Named after the Tboli virtue that translates into "the spirit of working together", Sesotunawa embodies the culture, art, and stories of the Tboli of Lake Sebu in each handcrafted product. Our artisans harness knowledge that has been passed down through generations to weave it into a tapestry of collective identity that honors the past, celebrates the present, and gives hope for the future.

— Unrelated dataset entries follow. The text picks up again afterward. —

(* ===== verification/BootToGuest.v ===== *)
(** From the boot loader to the guest: [hvmain] (hv/src/main.c) runs on the memory, the
    chainload page and the tables that [efi_main] (boot/src/main.c) leaves. *)
From S2P Require Import Prelude Memory Machine Registers SimpleCpu PageUse PageAllocator.
From S2P Require Import VmxInstructions EptCorrect Strings Console Descriptors Vmcs Setup LinuxLoader.
From S2P Require Import Main MainFrame MainGuest MainLaunch MainCorrect.
From S2P Require Import BootFirmware BootPaging BootMain SimpleFirmware BootTables BootMmap BootLoad BootCorrect.

(** What the page allocator of the hypervisor needs of the memory map of the firmware: it
    starts with usable memory, and all of the usable memory is in the window. *)
Definition memory_map_usable (mm : memory_map) : Prop :=
  ∀ descs, mmap_descriptors mm = Ok descs →
    Forall descriptor_low descs ∧
    ∃ d rest, descs = d :: rest ∧ efi_usable (Type_ d) = true ∧ 0 < NumberOfPages d.

(** The image of Linux fits into the guest, when there is one. *)
Definition linux_image_fits (cp : chainload_page_t) (m : mem) : Prop :=
  match linux_attachment cp with
  | Some (ia, size) => image_fits m ia size (linux_first_page m ia)
  | None => True
  end.

Section composition.
Context `{DL : DescriptorLaws} {KI : KernelImage} {XI : XcrInstructions} {SL : SetupLaws} {ML : MainLaws}.
Context {VL : VmxLaws} {VLS : VmcsLaws} `{FL : FirmwareLaws}.

(** Without the file, the guest is the program of the build. *)
Lemma linux_attachment_empty (cp : chainload_page_t) :
  Forall (λ a, at_size a = 0) (attachments cp) → linux_attachment cp = None.
Proof.
  unfold linux_attachment. induction 1 as [|a l Ha _ IH]; cbn [mm_get_attachment_loop]; [done|].
  destruct (_ =? CHAINLOAD_ATTACHMENT_END); [done|]. destruct (_ =? _); [|done]. by rewrite Ha.
Qed.

(** The chainload page of the boot loader is one that the hypervisor can work with. *)
Lemma boot_done_chainload_wf RKHV_EFI_PATH image entry cp addresses mm s :
  boot_done RKHV_EFI_PATH image entry cp addresses mm s → memory_map_usable mm →
  file_missing (linux_filename RKHV_EFI_PATH) ∨ linux_image_fits (b_chainload s) (b_mem s) → chainload_wf (b_chainload s) (b_mem s).
Proof.
  intros Hd Hmm Himg. destruct (bd_map _ _ _ _ _ _ _ Hd) as [_ (descs & Hds & Hwf & Htable)].
  destruct (Hmm descs Hds) as [Hlow (d & rest & -> & Hu & Hn)].
  split; [rewrite Htable; by apply table_mmap_wf| |apply (bd_attachments _ _ _ _ _ _ _ Hd)|].
  { split; [rewrite Htable; by apply table_typed|]. by apply pool_wf_typed, (bd_pool _ _ _ _ _ _ _ Hd). }
  destruct Himg as [Hmiss|Himg]; [|exact Himg].
  by rewrite (linux_attachment_empty _ (bd_missing _ _ _ _ _ _ _ Hd Hmiss)).
Qed.


End composition.

Lemma simple_memory_map_usable key : memory_map_usable (mk_memory_map (48 * 5) simple_memory_map key 48).
Proof.
  assert (mmap_descriptors (mk_memory_map (48 * 5) simple_memory_map key 48) = Ok simple_memory_map) as Hd by reflexivity.
  intros descs Heq. assert (descs = simple_memory_map) as -> by congruence. split.
  - repeat constructor; intros _; by vm_compute.
  - by exists (mk_efi_descriptor EfiConventionalMemory 0 0x90); eexists.
Qed.
Lemma simple_file_missing : file_missing (linux_filename []).
Proof. by intros volume efi. Qed.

The entire community participates in the creation of each Sesotunawa piece. Making a Tboli brass jewelry, for instance, typically involves three or more brass casters in molding the wax and melting the metals. Charcoal and metal scraps are sourced from junk shops and neighboring communities. And after casting and cooking the brass, other artisans step in to clean and prepare the final product. This whole process can take up to 4 days to complete, and at least 8 families.
In the past, the Tboli of Lake Sebu thought a hundred or so pesos was enough to pay for the cycle of production that goes into the creation of each piece. They didn't factor in labor and material costs, and - in many cases - they let the buyer set the price.
Sesotunawa, as a social enterprise, believes in elevating cultures and empowering communities by recognizing the true value of these handmade products by the Tboli. Today, a Silang Kdaw is priced at Php 699; 23% of the price covers the materials and labor costs, and the remaining 77% goes towards the operating capital, community enterprise development, and funding for artisans' savings.
How does this new pricing model impact our artisans? For every profit of Php 541.50 (77% of the SRP) made from a Silang Kdaw pair, 52% is allocated to mentoring and capability building support for the artists, and Php 17.50 is set aside for a savings fund. This fund is accessible to the artisans for any emergency or need for money, such as for the education of their children, healthcare services, or new business opportunities. In the midst of this pandemic, this fund has been instrumental in providing a safety net to the Tboli of Lake Sebu, as they navigate these new socioeconomic realities.
The pricing also honors all the work that goes into the production of each piece. Materials and labor costs are pegged at Php 157.50 for each Silang Kdaw pair, including overhead and transportation expenses.
Lastly, to the Tboli of Lake Sebu, fair pricing allows them to reclaim the helm of the dynamics that involve them. By knowing - and asserting - the true value of each piece of their handcrafted brass or bead product, they take charge of their role in their own stories, the stories that they offer their children, and the stories that we are lucky to witness.